The gold standard that a skeptic seeks in an argument is to be able to see and evaluate and understand the original science and data and statistical analyses that supposedly support the claims of that argument’s proponents. But one doesn’t always have the time or expertise to go around making such rigorous examinations of complicated arguments. In those situations it’s common to tentatively accept the conclusions of experts in the field who you believe to have made those rigorous examinations themselves and who you trust to have got those examinations right. Accepting the consensus of the experts without having rigorously examined their evidence yourself is an argument from authority — a “trick”, if you like, but one that is not entirely unacceptable.
But for an issue as important as climate change, where we’re talking about big risks and being asked to make big sacrifices, one wants to make a more rigorous examination of the arguments and evidence and to be more confident about the science than one would for matters of less consequence. But proponents and opponents of anthropogenic global warming (AGW) both claim to have the science and the data and the statistics on their side — they both claim to have applied skepticism and the scientific method — and the lay person perhaps doesn’t have the dozens of hours required to learn the maths and chemistry and physics behind the arguments. All they’re left with is picking the side with the most PhDs in climate-related sciences, right?

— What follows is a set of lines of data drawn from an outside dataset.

Lemma asInt64_undef v : value_ok v ->
  asInt64 v = Undef <-> exists d, v = realValue d /\ InRange d minInt64 maxInt64 = true /\ trunc d = Some (2^63).
Proof.
  destruct v as [|z|z|d|s|b|m|m]; cbn [value_ok asInt64]; intros Hv; try (split; [done|by intros (? & [= ->] & ? & _)]).
  - cbn [isInt64]. destruct (_ <=? _); (split; [done|by intros (? & [= ->] & ? & _)]).
  - destruct (InRange d minInt64 maxInt64) eqn:E; [|split; [done|intros (? & [= <-] & ? & _); congruence]].
    destruct (int64_range d Hv E) as (z & Et & Hz). unfold to_int. rewrite Et. case_decide as Hb.
    + split; [done|]. intros (d' & [= <-] & _ & Et'). rewrite Et in Et'. injection Et' as ->. unfold maxInt64 in Hb. lia.
    + split; [|done]. intros _. exists d. split; [done|]. split; [done|]. rewrite Et. f_equal. unfold maxInt64 in Hb. lia.
Qed.

Lemma asUInt64_undef v : value_ok v ->
  asUInt64 v = Undef <-> exists d, v = realValue d /\ InRange d 0 maxUInt64 = true /\ trunc d = Some (2^64).
Proof.
  destruct v as [|z|z|d|s|b|m|m]; cbn [value_ok asUInt64]; intros Hv; try (split; [done|by intros (? & [= ->] & ? & _)]).
  - cbn [isUInt64]. destruct (_ <=? _); (split; [done|by intros (? & [= ->] & ? & _)]).
  - destruct (InRange d 0 maxUInt64) eqn:E; [|split; [done|intros (? & [= <-] & ? & _); congruence]].
    destruct (uint64_range d Hv E) as (z & Et & Hz). unfold to_int. rewrite Et. case_decide as Hb.
    + split; [done|]. intros (d' & [= <-] & _ & Et'). rewrite Et in Et'. injection Et' as ->. unfold maxUInt64 in Hb. lia.
    + split; [|done]. intros _. exists d. split; [done|]. split; [done|]. rewrite Et. f_equal. unfold maxUInt64 in Hb. lia.
Qed.

(** ** Arrays without holes *)

(** Elements [0] to [n - 1], as [append] makes them. *)
Fixpoint dense (i : Z) (l : list Value) : list (Z * Value) :=
  match l with [] => [] | v :: l => (i, v) :: dense (i + 1) l end.

Lemma dense_app i l k : dense i (l ++ k) = dense i l ++ dense (i + Z.of_nat (length l)) k.
Proof.
  revert i. induction l as [|v l IH]; intros i; cbn [dense app length].
  - by rewrite Z.add_0_r.
  - rewrite IH. do 3 f_equal. lia.
Qed.

Lemma dense_keys i l x : x ∈ (dense i l).*1 -> i <= x < i + Z.of_nat (length l).
Proof.
  revert i. induction l as [|v l IH]; intros i; cbn [dense fmap list_fmap fst length]; [by intros ?%elem_of_nil|].
  intros [->|Hx]%elem_of_cons; [lia|]. apply IH in Hx. lia.
Qed.

Lemma size_dense l : Z.of_nat (length l) < 2^32 -> size (arrayValue (dense 0 l)) = Z.of_nat (length l).
Proof.
  intros Hl. cbn [size]. destruct l as [|v l] using rev_ind; [done|]. clear IHl.
  rewrite dense_app, length_app in *. cbn [dense length] in *. rewrite list.last_snoc, u32_small by lia. lia.
Qed.

Lemma erase_dense i l k j n : (forall x, x ∈ (dense i l).*1 -> x < j) -> n = length k ->
  erase_from (dense i l ++ dense j k) j n = dense i l.
Proof.
  intros Hl ->. revert j Hl. induction k as [|v k IH]; intros j Hl; cbn [dense length erase_from].
  - by rewrite app_nil_r.
  - rewrite (map_erase_middle Z.compare).
    + apply IH. intros x Hx. apply Hl in Hx. lia.
    + apply Forall_forall. intros x Hx%list_elem_of_In. apply Hl in Hx. apply Z.compare_gt_iff. lia.
Qed.

Lemma dense_below i l j : i + Z.of_nat (length l) <= j -> Forall (fun x => Z.compare j x = Gt) (dense i l).*1.
Proof.
  intros Hj. apply Forall_forall. intros x Hx%list_elem_of_In%dense_keys. apply Z.compare_gt_iff. lia.
Qed.

Lemma resize_cut l n : (n <= length l)%nat -> Z.of_nat (length l) < 2^32 ->
  resize (arrayValue (dense 0 l)) (Z.of_nat n) = Ret (arrayValue (dense 0 (take n l))).
Proof.
  intros Hn Hl. unfold resize. rewrite size_dense by done. case_decide as E0.
  { assert (n = 0%nat) as -> by lia. done. }
  rewrite decide_False by lia.
  assert (Hlt : length (take n l) = n) by (rewrite length_take; lia).
  assert (erase_from (dense 0 l) (Z.of_nat n) (Z.to_nat (Z.of_nat (length l) - Z.of_nat n)) = dense 0 (take n l)) as ->.
  { rewrite <- (take_drop n l) at 1. rewrite dense_app, Hlt, Z.add_0_l. apply erase_dense.
    - intros x Hx%dense_keys. lia.
    - rewrite length_drop. lia. }
  rewrite size_dense, Hlt by lia. by rewrite decide_True.
Qed.

Lemma resize_grow l d : 0 < d -> Z.of_nat (length l) + d < 2^32 ->
  resize (arrayValue (dense 0 l)) (Z.of_nat (length l) + d)
  = Ret (arrayValue (dense 0 l ++ [(Z.of_nat (length l) + d - 1, nullValue)])).
Proof.
  intros Hd Hl. unfold resize. rewrite size_dense by lia. rewrite decide_False, decide_True by lia.
  cbn [at_index]. set (j := Z.of_nat (length l) + d - 1).
  assert (Hj : Forall (fun x => Z.compare j x = Gt) (dense 0 l).*1) by (apply dense_below; lia).
  rewrite <- (app_nil_r (dense 0 l)) at 1. rewrite map_find_gap by (done || constructor). cbn [mbind res_bind set_index].
  by rewrite map_put_end.
Qed.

But the AGW proponents have one other important thing going for them: even if the skeptical lay person can’t independently evaluate the claims of the proponents, they can easily see the absurdity of the claims of the opponents.
For example, on this week’s Little Atoms, Johnny Ball embarrassed himself with this series of arguments:
- According to Ball, there is a scientific controversy because: “would you consider a qualified engineer to be a scientist? I think I would, and the majority of engineers don’t believe that we’re changing the climate.[citation needed]” Well, no, engineers are not scientists. Some engineers — a small minority — happen to also be scientists, but engineering is not a science, at least, not in the sense that matters. Many engineers know much about how physics and chemistry work, and most probably know more mathematics than the average scientist. They can apply some scientific facts about the way the world works. But they are not doing science. Science is a body of facts and theories about the way the world works, but far more importantly, it is a way of studying the world. Science is a process and a tool, a method of empiricism, critical thinking and skepticism. Engineering and science share facts about the world, but they are very different processes and very different tools. The two professions think in different ways, and are rarely taught anything about each-other’s way of working.
- Climate scientists are “cooking the books for grant money”. Yeah. It’s the scam of the century in which tens of thousands of individuals have abandoned their scientific principles to cooperate in successfully defrauding all the governments and funding agencies of the world. Also, did I mention that they are Reptilians? Dudes, have you still not realised how absurd you look making this claim?
- Ball points out that climate scientists ignore the sun-spots — we keep shouting “sun-spots” and they keep ignoring us! Uh. Except, he forgets that somebody went and invented Google. We can all now google about sun-spots and climate change, see just how climate scientists have ignored them by, er, studying them and incorporating them into their theories and models and papers and reports, and we can read the lay summaries of climatologists and astronomers explaining why sun-spots aren’t — and can’t be — more than a minor detail in climate.
- Finally, Ball compares climate change “sceptics” to Darwin and Faraday and Copernicus, while climate scientists are like eugenicists: when Darwin proposed evolution, the scientific consensus was against him, and it took a few decades for the rest of the scientific community to catch up. Ball seems to be proposing that, er, climate change scepticism is, uhm, a new science that the rest of the scientific community will catch up with over time. Did he somehow miss the last thirty years of climate scientists slowly convincing the scientific community into consensus?
The lay person can have some confidence that the climate scientists are right about AGW not merely by weighing PhDs and picking the authoritative argument. They just need to look at the sheer amount of money and effort poured into the argument by the denialists, and snigger at how embarrassingly piss-poor are the claims that effort buys. Zombie arguments and absurd conspiracies. The climate scientists might be giving us data and graphs and theories that we couldn’t possibly independently verify, but when the best the denialists can buy is a “rah rah rah look at the sun-spots” and a “help help, we’re being oppressed, like Copernicus”, I know which argument my skeptical mind is more persuaded by.
And this is also why Greenpeace need to shut up and let the grown-ups put the case for AGW.